▸ TASK GOAL
Starting at the line that contains "intros Hne Hw Hv.", print every remaining line of the entries, unchanged, and output nothing more.

▸ GIVEN INFORMATION
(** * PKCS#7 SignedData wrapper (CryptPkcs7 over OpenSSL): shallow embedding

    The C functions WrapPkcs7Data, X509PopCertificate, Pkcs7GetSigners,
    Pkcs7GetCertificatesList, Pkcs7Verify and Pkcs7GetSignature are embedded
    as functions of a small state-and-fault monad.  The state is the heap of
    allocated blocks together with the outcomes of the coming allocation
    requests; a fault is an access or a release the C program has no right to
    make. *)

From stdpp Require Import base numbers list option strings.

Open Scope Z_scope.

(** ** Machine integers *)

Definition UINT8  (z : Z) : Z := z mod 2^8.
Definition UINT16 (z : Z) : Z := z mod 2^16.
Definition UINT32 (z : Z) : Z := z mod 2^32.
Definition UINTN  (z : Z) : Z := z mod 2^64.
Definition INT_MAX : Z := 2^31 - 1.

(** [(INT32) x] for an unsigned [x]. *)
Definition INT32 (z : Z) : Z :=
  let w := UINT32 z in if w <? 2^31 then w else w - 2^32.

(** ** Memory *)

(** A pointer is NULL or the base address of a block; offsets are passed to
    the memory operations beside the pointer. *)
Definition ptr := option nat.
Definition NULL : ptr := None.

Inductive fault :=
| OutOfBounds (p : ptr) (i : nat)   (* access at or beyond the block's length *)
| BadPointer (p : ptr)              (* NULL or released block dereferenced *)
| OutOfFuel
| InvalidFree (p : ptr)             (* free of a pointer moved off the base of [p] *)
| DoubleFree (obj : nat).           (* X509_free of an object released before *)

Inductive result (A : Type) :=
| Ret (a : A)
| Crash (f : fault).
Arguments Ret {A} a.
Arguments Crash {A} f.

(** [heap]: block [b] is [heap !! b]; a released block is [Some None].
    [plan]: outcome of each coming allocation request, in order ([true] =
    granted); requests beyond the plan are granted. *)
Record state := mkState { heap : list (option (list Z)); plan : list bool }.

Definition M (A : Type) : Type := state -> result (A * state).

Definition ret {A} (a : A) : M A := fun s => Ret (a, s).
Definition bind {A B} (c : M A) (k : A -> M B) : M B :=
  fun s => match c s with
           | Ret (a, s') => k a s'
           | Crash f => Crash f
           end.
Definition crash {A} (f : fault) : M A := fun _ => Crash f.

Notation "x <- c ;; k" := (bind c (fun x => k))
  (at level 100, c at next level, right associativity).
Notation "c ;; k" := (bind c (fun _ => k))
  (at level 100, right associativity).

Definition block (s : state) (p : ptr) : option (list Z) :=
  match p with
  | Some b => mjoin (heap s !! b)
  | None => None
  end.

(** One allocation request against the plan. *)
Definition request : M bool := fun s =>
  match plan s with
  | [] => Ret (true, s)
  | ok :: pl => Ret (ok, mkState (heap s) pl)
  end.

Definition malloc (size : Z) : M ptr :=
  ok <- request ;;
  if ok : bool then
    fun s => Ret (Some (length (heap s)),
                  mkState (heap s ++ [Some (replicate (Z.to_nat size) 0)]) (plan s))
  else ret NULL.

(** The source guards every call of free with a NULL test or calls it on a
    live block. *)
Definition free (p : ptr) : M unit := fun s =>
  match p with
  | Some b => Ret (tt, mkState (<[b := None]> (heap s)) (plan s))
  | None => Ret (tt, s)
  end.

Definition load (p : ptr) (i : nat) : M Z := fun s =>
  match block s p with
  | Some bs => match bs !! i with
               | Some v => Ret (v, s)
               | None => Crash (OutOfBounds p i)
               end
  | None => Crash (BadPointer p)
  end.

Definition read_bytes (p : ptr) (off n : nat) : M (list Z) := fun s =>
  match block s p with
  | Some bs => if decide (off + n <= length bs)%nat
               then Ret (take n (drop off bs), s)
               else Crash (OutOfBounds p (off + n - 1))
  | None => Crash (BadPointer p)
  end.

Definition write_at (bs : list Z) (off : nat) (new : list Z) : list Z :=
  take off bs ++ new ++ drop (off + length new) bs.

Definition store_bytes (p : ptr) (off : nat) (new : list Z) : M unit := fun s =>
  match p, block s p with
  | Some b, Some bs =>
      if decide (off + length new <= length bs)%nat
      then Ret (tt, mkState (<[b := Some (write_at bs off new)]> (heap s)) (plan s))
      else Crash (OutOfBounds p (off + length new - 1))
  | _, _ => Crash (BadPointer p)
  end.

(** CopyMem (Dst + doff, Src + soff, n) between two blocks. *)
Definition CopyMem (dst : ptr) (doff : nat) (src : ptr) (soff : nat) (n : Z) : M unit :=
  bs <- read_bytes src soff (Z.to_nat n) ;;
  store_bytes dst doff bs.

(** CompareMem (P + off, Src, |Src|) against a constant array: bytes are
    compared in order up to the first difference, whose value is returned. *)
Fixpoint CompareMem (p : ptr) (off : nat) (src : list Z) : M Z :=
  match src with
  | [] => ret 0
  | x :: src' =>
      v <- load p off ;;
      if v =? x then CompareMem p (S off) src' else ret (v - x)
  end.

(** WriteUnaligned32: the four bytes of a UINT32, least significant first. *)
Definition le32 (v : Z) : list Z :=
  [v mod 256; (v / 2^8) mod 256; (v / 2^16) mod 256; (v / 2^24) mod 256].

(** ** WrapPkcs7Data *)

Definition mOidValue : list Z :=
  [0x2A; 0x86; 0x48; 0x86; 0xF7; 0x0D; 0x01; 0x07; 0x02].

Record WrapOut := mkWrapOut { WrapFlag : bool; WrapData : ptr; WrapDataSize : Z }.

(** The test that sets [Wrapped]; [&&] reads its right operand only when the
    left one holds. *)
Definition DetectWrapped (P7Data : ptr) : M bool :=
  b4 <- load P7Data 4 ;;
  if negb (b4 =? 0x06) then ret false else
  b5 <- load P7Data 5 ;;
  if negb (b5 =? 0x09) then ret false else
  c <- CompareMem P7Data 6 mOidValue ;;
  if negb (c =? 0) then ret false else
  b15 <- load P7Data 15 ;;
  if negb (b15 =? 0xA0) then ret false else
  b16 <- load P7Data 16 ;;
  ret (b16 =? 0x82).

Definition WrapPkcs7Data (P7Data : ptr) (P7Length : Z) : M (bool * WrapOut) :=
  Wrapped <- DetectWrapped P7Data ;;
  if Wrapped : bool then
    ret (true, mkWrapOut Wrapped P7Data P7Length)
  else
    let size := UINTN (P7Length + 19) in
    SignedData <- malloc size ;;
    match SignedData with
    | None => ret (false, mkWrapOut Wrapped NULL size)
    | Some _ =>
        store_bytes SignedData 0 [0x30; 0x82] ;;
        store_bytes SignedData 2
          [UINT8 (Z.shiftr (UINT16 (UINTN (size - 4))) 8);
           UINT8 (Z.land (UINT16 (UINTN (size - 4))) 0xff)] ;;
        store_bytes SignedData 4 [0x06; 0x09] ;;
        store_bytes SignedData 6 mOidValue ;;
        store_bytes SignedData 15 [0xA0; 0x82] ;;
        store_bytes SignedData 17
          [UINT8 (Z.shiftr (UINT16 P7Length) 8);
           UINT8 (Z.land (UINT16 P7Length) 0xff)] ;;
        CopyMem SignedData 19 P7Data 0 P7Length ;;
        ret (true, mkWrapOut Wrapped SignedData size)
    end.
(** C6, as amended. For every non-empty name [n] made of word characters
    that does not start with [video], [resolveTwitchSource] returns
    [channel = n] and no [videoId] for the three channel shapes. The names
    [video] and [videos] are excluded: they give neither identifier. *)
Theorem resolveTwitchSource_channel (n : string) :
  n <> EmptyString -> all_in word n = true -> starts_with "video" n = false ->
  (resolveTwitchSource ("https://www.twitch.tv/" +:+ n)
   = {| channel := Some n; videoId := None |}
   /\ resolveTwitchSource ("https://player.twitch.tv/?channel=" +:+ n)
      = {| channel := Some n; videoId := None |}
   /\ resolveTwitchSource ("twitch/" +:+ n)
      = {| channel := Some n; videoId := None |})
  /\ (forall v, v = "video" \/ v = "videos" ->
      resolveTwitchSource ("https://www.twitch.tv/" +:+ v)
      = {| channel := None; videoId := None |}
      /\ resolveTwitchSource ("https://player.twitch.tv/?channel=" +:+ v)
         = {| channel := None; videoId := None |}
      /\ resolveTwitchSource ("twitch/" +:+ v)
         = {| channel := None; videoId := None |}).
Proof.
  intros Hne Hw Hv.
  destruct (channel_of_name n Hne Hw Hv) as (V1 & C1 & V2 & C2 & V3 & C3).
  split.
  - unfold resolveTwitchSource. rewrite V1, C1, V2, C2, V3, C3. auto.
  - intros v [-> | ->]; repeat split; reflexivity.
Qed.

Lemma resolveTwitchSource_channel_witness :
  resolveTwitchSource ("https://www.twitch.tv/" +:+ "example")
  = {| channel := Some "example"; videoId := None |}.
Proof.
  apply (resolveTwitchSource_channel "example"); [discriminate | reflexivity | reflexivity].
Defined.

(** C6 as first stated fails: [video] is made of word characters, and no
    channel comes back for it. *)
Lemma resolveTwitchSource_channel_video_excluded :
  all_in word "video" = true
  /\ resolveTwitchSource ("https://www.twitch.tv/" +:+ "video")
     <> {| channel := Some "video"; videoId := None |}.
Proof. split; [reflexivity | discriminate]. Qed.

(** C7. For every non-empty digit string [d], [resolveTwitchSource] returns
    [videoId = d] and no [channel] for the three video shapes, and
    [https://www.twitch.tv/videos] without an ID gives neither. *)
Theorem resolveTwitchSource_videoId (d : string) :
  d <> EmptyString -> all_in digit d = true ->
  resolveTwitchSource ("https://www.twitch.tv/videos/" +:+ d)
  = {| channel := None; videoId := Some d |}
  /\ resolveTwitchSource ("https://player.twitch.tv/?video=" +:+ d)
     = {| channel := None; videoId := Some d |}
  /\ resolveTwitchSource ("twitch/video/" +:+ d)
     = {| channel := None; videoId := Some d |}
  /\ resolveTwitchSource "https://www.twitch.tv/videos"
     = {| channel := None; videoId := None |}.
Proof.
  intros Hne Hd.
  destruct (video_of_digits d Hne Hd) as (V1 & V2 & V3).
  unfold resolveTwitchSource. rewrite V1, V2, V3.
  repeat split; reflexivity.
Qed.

▸ WRITTEN RESPONSE
  intros Hne Hw Hv.
  destruct (channel_of_name n Hne Hw Hv) as (V1 & C1 & V2 & C2 & V3 & C3).
  split.
  - unfold resolveTwitchSource. rewrite V1, C1, V2, C2, V3, C3. auto.
  - intros v [-> | ->]; repeat split; reflexivity.
Qed.

Lemma resolveTwitchSource_channel_witness :
  resolveTwitchSource ("https://www.twitch.tv/" +:+ "example")
  = {| channel := Some "example"; videoId := None |}.
Proof.
  apply (resolveTwitchSource_channel "example"); [discriminate | reflexivity | reflexivity].
Defined.

(** C6 as first stated fails: [video] is made of word characters, and no
    channel comes back for it. *)
Lemma resolveTwitchSource_channel_video_excluded :
  all_in word "video" = true
  /\ resolveTwitchSource ("https://www.twitch.tv/" +:+ "video")
     <> {| channel := Some "video"; videoId := None |}.
Proof. split; [reflexivity | discriminate]. Qed.

(** C7. For every non-empty digit string [d], [resolveTwitchSource] returns
    [videoId = d] and no [channel] for the three video shapes, and
    [https://www.twitch.tv/videos] without an ID gives neither. *)
Theorem resolveTwitchSource_videoId (d : string) :
  d <> EmptyString -> all_in digit d = true ->
  resolveTwitchSource ("https://www.twitch.tv/videos/" +:+ d)
  = {| channel := None; videoId := Some d |}
  /\ resolveTwitchSource ("https://player.twitch.tv/?video=" +:+ d)
     = {| channel := None; videoId := Some d |}
  /\ resolveTwitchSource ("twitch/video/" +:+ d)
     = {| channel := None; videoId := Some d |}
  /\ resolveTwitchSource "https://www.twitch.tv/videos"
     = {| channel := None; videoId := None |}.
Proof.
  intros Hne Hd.
  destruct (video_of_digits d Hne Hd) as (V1 & V2 & V3).
  unfold resolveTwitchSource. rewrite V1, V2, V3.
  repeat split; reflexivity.
Qed.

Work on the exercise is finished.